James Anthony Frederick (born June 21, 1960) is an American criminal and serial killer who was linked via DNA to three robbery-murders committed in Lantana, Florida, from 1991 to 1992. He pleaded guilty to the crimes and was sentenced to life imprisonment, but is currently serving an unrelated sentence for armed robbery in Wisconsin.

==Murders==
===Martin Gatto===
On December 9, 1991, the body of 40-year-old Martin J. Gatto, a New York-born filing clerk, was found at his apartment in Lantana. He had been stabbed several times with a knife, but when questioned, neighbors claimed that they had not heard any strange noises the previous night. The murder shocked his co-workers, as Gatto was known as a diligent employee who got along with everybody.

===Rita and Lisa Bado===
On August 22, 1992, the bodies of 45-year-old Rita Ann Bado and her 20-year-old daughter Lisa Ann, who had originally moved to Lantana from Torrington, Connecticut, were found inside an apartment in the Runaway Bay apartment complex. The discovery was made by Rita's brother and his wife, who had gone to check on them after learning that Bado had failed to show up at her job as a cashier at a Walmart in Delray Beach. Both women were found bound in the master bedroom; were partially nude; showed signs of sexual assault and were apparently shot to death with a small-caliber weapon.

Upon investigating the crime scene, detectives determined that most of the valuables had been left behind and that there were no apparent signs of forced entry. The only notable thing that was missing was Lisa's black Honda CR-X, but the vehicle was located a few days later outside of a warehouse in Hypoluxo. Due to this, it was suggested that the killings were committed by somebody who was acquainted with the pair, but not necessarily known to them, with one of the investigators on this case mostly dismissing the suggestion that it was the work of a serial killer or somebody who was "passing by." To both the investigators and to Bados' friends' dismay, however, news of the double murder was quickly overshadowed by the after-effects of Hurricane Andrew, which caused great damage across the state. The investigation was hampered as a result, and even with the case being featured on an episode of A Current Affair the following year, it failed to generate any leads and quickly went cold.

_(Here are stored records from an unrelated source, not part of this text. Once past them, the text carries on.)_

(** One apply with its metrics, as the two loops of the file run it. *)
Lemma apply_and_report server ip w :
  exists evs,
    ('(err, _) ← ApplyEndpointRoutePolicy env ip (MetadataIP server)
                   (MetadataPort server) (HostIP server) (NMIPort server);
     uploadIPRoutePolicyMetrics err server ip) w = (Ret tt, extend w evs) /\
    applyCalls evs = [ip] /\ deleteCalls evs = [] /\ accounted server ip evs /\
    0 <= sleptOf evs <= 105.
Proof.
  rewrite run_bind.
  destruct (apply_facts.ApplyEndpointRoutePolicy_bounded env ip
              (MetadataIP server) (MetadataPort server) (HostIP server) (NMIPort server) w)
    as ([err t] & evs & Hrun & Hevs & Hres & _ & Hs).
  rewrite Hrun, redirector_facts.uploadIPRoutePolicyMetrics_run, extend_extend.
  exists ((EvApplyCall ip :: evs) ++ metricsOf err server ip). split; [reflexivity|].
  destruct (redirector_facts.gateway_no_calls evs Hevs) as [Ha0 Hd0].
  destruct (redirector_facts.metrics_no_calls err server ip) as [Ha1 Hd1].
  rewrite redirector_facts.applyCalls_app, redirector_facts.deleteCalls_app, Ha1, Hd1.
  change (applyCalls (EvApplyCall ip :: evs)) with (ip :: applyCalls evs).
  change (deleteCalls (EvApplyCall ip :: evs)) with (deleteCalls evs).
  rewrite Ha0, Hd0. split; [reflexivity|]. split; [reflexivity|]. split.
  - apply (accounted_operation server ip (EvApplyCall ip) evs (err, t));
      [reflexivity|discriminate|discriminate|exact Hevs|exact Hres].
  - rewrite cost_facts.sleptOf_app.
    destruct (metricsOf_reports err server ip) as (_ & _ & _ & _ & Hm).
    rewrite Hm. change (sleptOf (EvApplyCall ip :: evs)) with (sleptOf evs). lia.
Qed.

(** One delete with its metrics, as the teardown loop runs it. *)
Lemma delete_and_report server ip w :
  exists evs,
    ('(err, _) ← DeleteEndpointRoutePolicy env ip (MetadataIP server);
     uploadIPRoutePolicyMetrics err server ip) w = (Ret tt, extend w evs) /\
    deleteCalls evs = [ip] /\ applyCalls evs = [] /\ accounted server ip evs /\
    0 <= sleptOf evs <= 105.
Proof.
  rewrite run_bind.
  destruct (apply_facts.DeleteEndpointRoutePolicy_bounded env ip (MetadataIP server) w)
    as ([err t] & evs & Hrun & Hevs & Hres & _ & Hs).
  rewrite Hrun, redirector_facts.uploadIPRoutePolicyMetrics_run, extend_extend.
  exists ((EvDeleteCall ip :: evs) ++ metricsOf err server ip). split; [reflexivity|].
  destruct (redirector_facts.gateway_no_calls evs Hevs) as [Ha0 Hd0].
  destruct (redirector_facts.metrics_no_calls err server ip) as [Ha1 Hd1].
  rewrite redirector_facts.applyCalls_app, redirector_facts.deleteCalls_app, Ha1, Hd1.
  change (deleteCalls (EvDeleteCall ip :: evs)) with (ip :: deleteCalls evs).
  change (applyCalls (EvDeleteCall ip :: evs)) with (applyCalls evs).
  rewrite Ha0, Hd0. split; [reflexivity|]. split; [reflexivity|]. split.
  - apply (accounted_operation server ip (EvDeleteCall ip) evs (err, t));
      [reflexivity|discriminate|discriminate|exact Hevs|exact Hres].
  - rewrite cost_facts.sleptOf_app.
    destruct (metricsOf_reports err server ip) as (_ & _ & _ & _ & Hm).
    rewrite Hm. change (sleptOf (EvDeleteCall ip :: evs)) with (sleptOf evs). lia.
Qed.

End WithEnv.

(** Accounting composes along a loop. *)
Lemma accountedAll_nil server : accountedAll server [] [].
Proof. repeat split; constructor. Qed.

Lemma accountedAll_cons server ip ips evs rest :
  accounted server ip evs -> accountedAll server ips rest ->
  accountedAll server (ip :: ips) (evs ++ rest).
Proof.
  intros (Hc & Hf & He & Hn & Hl) (Rc & Rf & Re & Rn & Rl). unfold accountedAll.
  rewrite countReports_app, failedReports_app, reportNodes_app, listings_app, Hc, Rc, Hl, Rl.
  split; [reflexivity|]. split; [|split; [|split; [apply Forall_app; auto|reflexivity]]].
  - destruct Hf as [->| ->]; cbn [app]; [apply sublist_skip|apply sublist_cons]; exact Rf.
  - rewrite List.filter_app, Re. cbn [List.filter].
    destruct (String.eqb "" ip) eqn:E.
    + apply String.eqb_eq in E. subst ip. rewrite (He eq_refl). reflexivity.
    + destruct Hf as [->| ->]; cbn [List.filter app]; [rewrite E|]; reflexivity.
Qed.
(** C10: the restore routine pairs devices and saved entries by position
    and by nothing else.  First, it never looks at the address kept in an
    entry: two lists of entries with the same powers and colors, position
    by position, make it behave alike.  Second, when it is given the list
    of devices that was given to [save_current_states], it returns with
    every device of the list in the state that was saved, whatever
    happened to the lamps in between; the devices are lights then as they
    were when they were saved, or nothing would have been saved.  Third, given the same devices in
    another order it puts a lamp in the state saved for another one: with
    lamp 1 lit and lamp 2 off, saving [1; 2] and restoring [2; 1] at once
    turns lamp 1 off. *)
Theorem restore_pairs_by_position :
  (forall devices saved saved' w,
      map saved_fields saved' = map saved_fields saved ->
      reset_device_states devices saved' w = reset_device_states devices saved w) /\
  (forall devices w saved w1 w2,
      sigint w = None ->
      save_current_states devices w = (Ok saved, w1) ->
      sigint w2 = None -> all_lights w2 devices ->
      exists w3,
        reset_device_states devices saved w2 = (Ok tt, w3) /\
        forall d, In d devices -> lamps w3 d = lamps w d) /\
  (exists w saved w1 w3,
      save_current_states [1; 2] w = (Ok saved, w1) /\
      reset_device_states [2; 1] saved w1 = (Ok tt, w3) /\
      lamps w3 1 <> lamps w 1).
Proof.
  split; [|split].
  - intros devices saved saved' w Hfields. now apply reset_from_ignores_mac.
  - intros devices w saved w1 w2 Hquiet Hsave Hquiet2 Hlights2.
    pose proof (save_current_states_lights devices w saved w1 Hquiet Hsave) as Hlights.
    destruct (save_current_states_spec devices w Hquiet Hlights) as (w1' & Hrun & _).
    rewrite Hrun in Hsave. inversion Hsave; subst; clear Hsave.
    set (entry := fun d : mac => (d, lamp_power (lamps w d), lamp_color (lamps w d))).
    destruct (reset_from_spec devices [] (map entry devices) w2 Hquiet2 Hlights2)
      as (w3 & Hreset & _ & _ & _ & Hin).
    { rewrite length_map. lia. }
    exists w3. split; [exact Hreset|].
    intros d Hd. apply (Hin (lamps w)); [|exact Hd].
    intros d' s Hds. pose proof (in_combine_l _ _ _ _ Hds) as Hd'.
    apply in_combine_map in Hds. subst s.
    unfold lamp_of_saved, entry, saved_power, saved_color. simpl.
    specialize (Hlights d' Hd'). destruct (lamps w d'). simpl in Hlights. now subst.
  - exists (one_lit (hours 12)).
    exists (fst_ok [] (save_current_states [1; 2] (one_lit (hours 12)))).
    exists (snd (save_current_states [1; 2] (one_lit (hours 12)))).
    exists (snd (reset_device_states [2; 1]
                   (fst_ok [] (save_current_states [1; 2] (one_lit (hours 12))))
                   (snd (save_current_states [1; 2] (one_lit (hours 12)))))).
    split; [vm_compute; reflexivity|]. split; [vm_compute; reflexivity|].
    vm_compute. discriminate.
Qed.

Lemma restore_pairs_by_position_witness :
  exists w3,
    reset_device_states [1; 2]
      [(1, true, COLOR_NEUTRAL_LIGHT); (2, false, (0, 0, 0, 0))]
      (sample_world (hours 20) (fun _ => Unreachable)) = (Ok tt, w3) /\
    forall d, In d [1; 2] -> lamps w3 d = lamps (one_lit (hours 12)) d.
Proof.
  apply (proj1 (proj2 restore_pairs_by_position) [1; 2] (one_lit (hours 12))
           [(1, true, COLOR_NEUTRAL_LIGHT); (2, false, (0, 0, 0, 0))]
           (log (GetColor 2) (log (GetPower 2)
              (log (GetColor 1) (log (GetPower 1) (one_lit (hours 12))))))
           (sample_world (hours 20) (fun _ => Unreachable)));
    [vm_compute; reflexivity|vm_compute; reflexivity|vm_compute; reflexivity|].
  intros d _. reflexivity.
Defined.

(** ** The sunset oracle *)

Lemma perform_quiet e w : sigint w = None -> perform e w = (Ok tt, log e w).
Proof.
  intros H. unfold perform, bind. now rewrite (checkpoint_quiet w H).
Qed.
(** * c-kzg-4844, Go bindings ([bindings/go/main.go])

    A shallow embedding of the Go binding layer of c-kzg-4844 and of the
    properties its specification states about it.

    The Go file is a thin cgo wrapper: every interface function checks the
    package-level flag [loaded], validates what can be validated on the Go
    side (nil blob pointers, parallel slice lengths), calls one function of
    the C library and translates the C return code into a Go [error].  The
    embedding keeps that structure:

    - the package-level variables [loaded] and [settings] are an explicit
      state, threaded through a small state-and-panic monad;
    - the C library and the C macros the Go constants are bound to are
      records of which the wrappers are clients;
    - the [UnmarshalText] methods are embedded together with the part of
      Go's [encoding/hex] and [bytes] packages they call;
    - the C library itself is not part of the Go file: where a property
      depends on what the library computes, the library is modelled from
      the specification of the cryptographic core (field elements,
      polynomials in evaluation form, commitments, proofs, cells). *)

Set Warnings "-notation-overridden,-ambiguous-paths,-redundant-canonical-projection,-rewrite-rw,-notation-for-abbreviation".
From Stdlib Require Import String.
From Stdlib.Strings Require Byte.
From HB Require Import structures.
From mathcomp Require Import ssreflect ssrfun ssrbool eqtype ssrnat seq choice.
From mathcomp Require Import fintype div prime bigop.
From mathcomp Require Import ssralg poly polydiv zmodp ring_tactic field_tactic.

Set Implicit Arguments.
Unset Strict Implicit.
Unset Printing Implicit Defensive.

Import GRing.Theory.

(** ** Bytes and fixed-size arrays *)

(** Go's [byte].  Equality on bytes is decided through [Byte.to_nat]. *)
Definition byte : Type := Byte.byte.
HB.instance Definition _ := Equality.copy Byte.byte (pcan_type Byte.of_to_nat).
HB.instance Definition _ := Equality.on byte.

Definition byte_val (b : byte) : nat := Byte.to_nat b.

(** Conversion of an integer to [uint8]: reduction modulo 256. *)
Definition byte_of_nat (n : nat) : byte :=
  odflt Byte.x00 (Byte.of_nat (n %% 256)).

(** Go's array types.  A Go array has its length in its type; here an
    array is a sequence and the length is a well-formedness condition
    ([size b = 32] for a [Bytes32], and so on). *)
Definition Bytes32 : Type := seq byte.
Definition Bytes48 : Type := seq byte.
Definition KZGCommitment : Type := Bytes48.
Definition KZGProof : Type := Bytes48.
Definition Blob : Type := seq byte.
Definition Cell : Type := seq Bytes32.
Lemma find_email_Some (e : string) (st : Store) :
  (exists u, List.find (fun u => matches [Field "email" (Equals (BStr e))] (body u))
               (collection "user" st) = Some u)
  <-> email_taken e st.
Proof.
  rewrite find_Some_iff. unfold email_taken.
  split; intros [u [Hin Hm]]; exists u; split; try done;
    rewrite matches_equals in *; by apply field_isb_spec.
Qed.

Lemma create_user_valid (p : CreateUser.t) (data : User.t) (st : Store) :
  UserSchema p = Return data ->
  create_user p st =
    match List.find (fun u => matches [Field "email" (Equals (BStr (User.email data)))] (body u))
            (collection "user" st) with
    | Some _ => (st, Raise DuplicateEmail)
    | None => (insert_document "user" (model_dump data) st, Return (next_oid st))
    end.
Proof.
  intros Hv. unfold create_user. rewrite Hv. run_handler. by destruct (List.find _ _).
Qed.

Lemma create_user_invalid (p : CreateUser.t) (e : exception) (st : Store) :
  UserSchema p = Raise e -> create_user p st = (st, Raise e).
Proof. intros Hv. unfold create_user. rewrite Hv. by run_handler. Qed.

Lemma create_user_fresh (p : CreateUser.t) (data : User.t) (st : Store) :
  UserSchema p = Return data -> ~ email_taken (User.email data) st ->
  create_user p st = (insert_document "user" (model_dump data) st, Return (next_oid st)).
Proof.
  intros Hv Hno. rewrite (create_user_valid p data st Hv).
  destruct (List.find _ _) as [u|] eqn:Hf; [|done].
  exfalso. apply Hno, find_email_Some. by exists u.
Qed.

Lemma create_user_taken (p : CreateUser.t) (data : User.t) (st : Store) :
  UserSchema p = Return data -> email_taken (User.email data) st ->
  create_user p st = (st, Raise DuplicateEmail).
Proof.
  intros Hv Htaken. rewrite (create_user_valid p data st Hv).
  by apply find_email_Some in Htaken as [u ->].
Qed.

Lemma email_taken_dec (e : string) (st : Store) : email_taken e st \/ ~ email_taken e st.
Proof.
  destruct (List.find (fun u => matches [Field "email" (Equals (BStr e))] (body u))
              (collection "user" st)) as [u|] eqn:Hf.
  - left. apply find_email_Some. by exists u.
  - right. intros Ht. apply find_email_Some in Ht as [u Hu]. congruence.
Qed.

Lemma dumped_email (data : User.t) : model_dump data !! "email" = Some (BStr (User.email data)).
Proof. reflexivity. Qed.

(** After a user is written, the emails taken are the old ones and the new one. *)
Lemma email_taken_insert (e : string) (data : User.t) (st : Store) :
  email_taken e (insert_document "user" (model_dump data) st)
  <-> email_taken e st \/ e = User.email data.
Proof.
  unfold email_taken. rewrite collection_insert_same. split.
  - intros [u [Hin Hf]]. apply in_app_iff in Hin as [Hin | [<- | []]].
    + left. by exists u.
    + right. unfold field_is in Hf. simpl in Hf. rewrite dumped_email in Hf. congruence.
  - intros [[u [Hin Hf]] | ->].
    + exists u. split; [|done]. apply in_app_iff. by left.
    + eexists. split; [apply in_app_iff; right; by left|]. apply dumped_email.
Qed.

(** Valid payloads with pairwise distinct emails, none of them taken, served
    in a row: each one succeeds, and the identifiers returned are the
    successive identifiers of the store, starting from its next one. *)
Lemma create_users_distinct (ps : list CreateUser.t) (ds : list User.t) :
  Forall2 (fun p d => UserSchema p = Return d) ps ds ->
  List.NoDup (map User.email ds) ->
  forall st, (forall d, In d ds -> ~ email_taken (User.email d) st) ->
  exists ids, snd (requests create_user ps st) = map Return ids /\
              List.NoDup ids /\ Forall (fun i => (next_oid st <= i)%N) ids.
Proof.
  induction 1 as [| p d ps ds Hv Hall IH]; intros Hnd st Hfree.
  - exists []. simpl. repeat split; constructor.
  - simpl in Hnd. apply List.NoDup_cons_iff in Hnd as [Hnotin Hnd].
    simpl. rewrite (create_user_fresh p d st Hv); [|apply Hfree; by left].
    destruct (IH Hnd (insert_document "user" (model_dump d) st)) as (ids & Hres & Hids & Hge).
    { intros d' Hin Ht. apply email_taken_insert in Ht as [Ht | Heq].
      - by apply (Hfree d'); [right|].
      - apply Hnotin. rewrite <- Heq. by apply in_map. }
    destruct (requests create_user ps _) as [st2 rs]. simpl in *.
    exists (next_oid st :: ids). split; [by rewrite Hres|]. split.
    + apply List.NoDup_cons_iff. split; [|done]. intros Hin.
      rewrite List.Forall_forall in Hge. apply Hge in Hin. lia.
    + constructor; [lia|]. eapply List.Forall_impl; [|exact Hge]. simpl. intros. lia.
Qed.

(** C4: for a payload the schema accepts, creation fails with the 400 error
    "Email already exists" exactly when a stored user holds the identical
    email text (the text the schema instance holds, compared character by
    character), and otherwise writes the user and returns the generated
    identifier; accepted payloads with pairwise distinct emails, none of them
    stored yet, all succeed and receive pairwise distinct identifiers. *)
Theorem create_user_duplicate
    (p : CreateUser.t) (data : User.t) (st : Store)
    (ps : list CreateUser.t) (ds : list User.t) :
  UserSchema p = Return data ->
  Forall2 (fun p d => UserSchema p = Return d) ps ds ->
  (snd (create_user p st) = Raise (HTTPException 400 "Email already exists")
     <-> email_taken (User.email data) st) /\
  (~ email_taken (User.email data) st ->
     create_user p st = (insert_document "user" (model_dump data) st, Return (next_oid st))) /\
  (List.NoDup (map User.email ds) ->
   (forall d, In d ds -> ~ email_taken (User.email d) st) ->
   exists ids, snd (requests create_user ps st) = map Return ids /\
               length ids = length ps /\ List.NoDup ids).
Proof.
  intros Hv Hall. split; [|split].
  - split.
    + intros Hres. destruct (email_taken_dec (User.email data) st) as [Ht | Hno]; [done|].
      rewrite (create_user_fresh p data st Hv Hno) in Hres. simpl in Hres. discriminate.
    + intros Ht. by rewrite (create_user_taken p data st Hv Ht).
  - by apply create_user_fresh.
  - intros Hnd Hfree.
    destruct (create_users_distinct ps ds Hall Hnd st Hfree) as (ids & Hres & Hids & _).
    exists ids. split; [done|]. split; [|done].
    apply (f_equal (@length _)) in Hres. rewrite length_map in Hres. rewrite <- Hres.
    clear. revert st. induction ps as [|q ps IH]; intros st; [done|].
    simpl. destruct (create_user q st) as [st1 r].
    specialize (IH st1). destruct (requests create_user ps st1). simpl in *. by rewrite IH.
Qed.

(** C8, what the code does: a role outside the literal makes the schema raise
    pydantic's [ValidationError] inside the handler; nothing catches it, so
    the response is a 500 without detail, not a 400.  No user is written. *)
Theorem create_user_bad_role (p : CreateUser.t) (st : Store) :
  role_literal (CreateUser.role p) = false ->
  create_user p st = (st, Raise ValidationError) /\
  status_code_of (snd (create_user p st)) = 500 /\
  detail_of (snd (create_user p st)) = None.
Proof.
  intros Hrole.
  assert (Hv : UserSchema p = Raise ValidationError).
  { unfold UserSchema. rewrite Hrole. by destruct (validate_email _). }
  by rewrite (create_user_invalid p _ st Hv).
Qed.

End UserCreation.

(** ** Task type creation *)

Lemma matches_tasktype_filter (p : CreateTasktype.t) (d : doc) :
  matches (tasktype_filter p) d = true <-> tasktype_clash p d.
Proof.
  unfold tasktype_filter, tasktype_clash, truthy. rewrite matches_or.
  destruct (CreateTasktype.code p) as [c|].
  - destruct (String.eqb_spec c "") as [-> | Hne]; cbn [negb app existsb optional];
      rewrite ?matches_equals, ?orb_false_r.
    + rewrite field_isb_spec.
      split; [by left | intros [Hn | (c & [= <-] & Hne & _)]; done].
    + rewrite orb_true_iff, !field_isb_spec. split.
      * intros [Hn | Hc]; [by left | right; by exists c].
      * intros [Hn | (c' & [= <-] & _ & Hc)]; [by left | by right].
  - cbn [existsb]. rewrite matches_equals, orb_false_r, field_isb_spec.
    split; [by left | intros [Hn | (c & Hc & _)]; [done | discriminate]].
Qed.

Lemma create_tasktype_run (p : CreateTasktype.t) (st : Store) :
  create_tasktype p st =
    match List.find (fun d => matches (tasktype_filter p) (body d)) (collection "tasktype" st) with
    | Some _ => (st, Raise DuplicateTasktype)
    | None => (insert_document "tasktype" (model_dump (TasktypeSchema p)) st,
               Return (next_oid st))
    end.
Proof.
  unfold create_tasktype, tasktype_filter. run_handler. simpl Tasktype.code. simpl Tasktype.name.
  by destruct (List.find _ _).
Qed.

==Identification and trial==
Over the years, the authorities investigated numerous suspects in the Bado murders, until they eventually came across Frederick in 2001. A transient criminal with a rap sheet containing convictions for arson, resisting arrest and selling narcotics, he was known to live in Palm Beach at the time of the murders and was reportedly seen at the apartment on the day of the murders. Now considered a prime suspect, officers traveled to the state of Wisconsin, where Frederick was serving a life term for armed robbery, to question him about the murders, but he did not provide them with anything useful.

Eventually, authorities decided to use the advance of DNA technology for the case, uploading a sample of the supposed perpetrator's DNA found on four cigarette butts and a hair located at the Bado crime scene to CODIS. In May 2003, it was successfully matched to Frederick, who was subsequently charged with two counts of murder, burglary, kidnapping, sexual battery and grand theft. Whilst he steadfastly maintained his innocence, Frederick was nonetheless convicted and given two life terms for the Bado murders.

In October 2006, Frederick's DNA came as a match to the Gatto murder, with which he was also charged and extradited back to Florida. Although he was a known acquaintance of Gatto, Frederick denied ever knowing him or ever visiting the apartment. In the end, he was never put on trial for the murder as he was already serving for life, and of September 2022, Frederick remains behind bars.

==In the media==
The Bado case was covered on an episode of the Oxygen documentary series Florida Man Murders on the episode "Hurricane Homicides".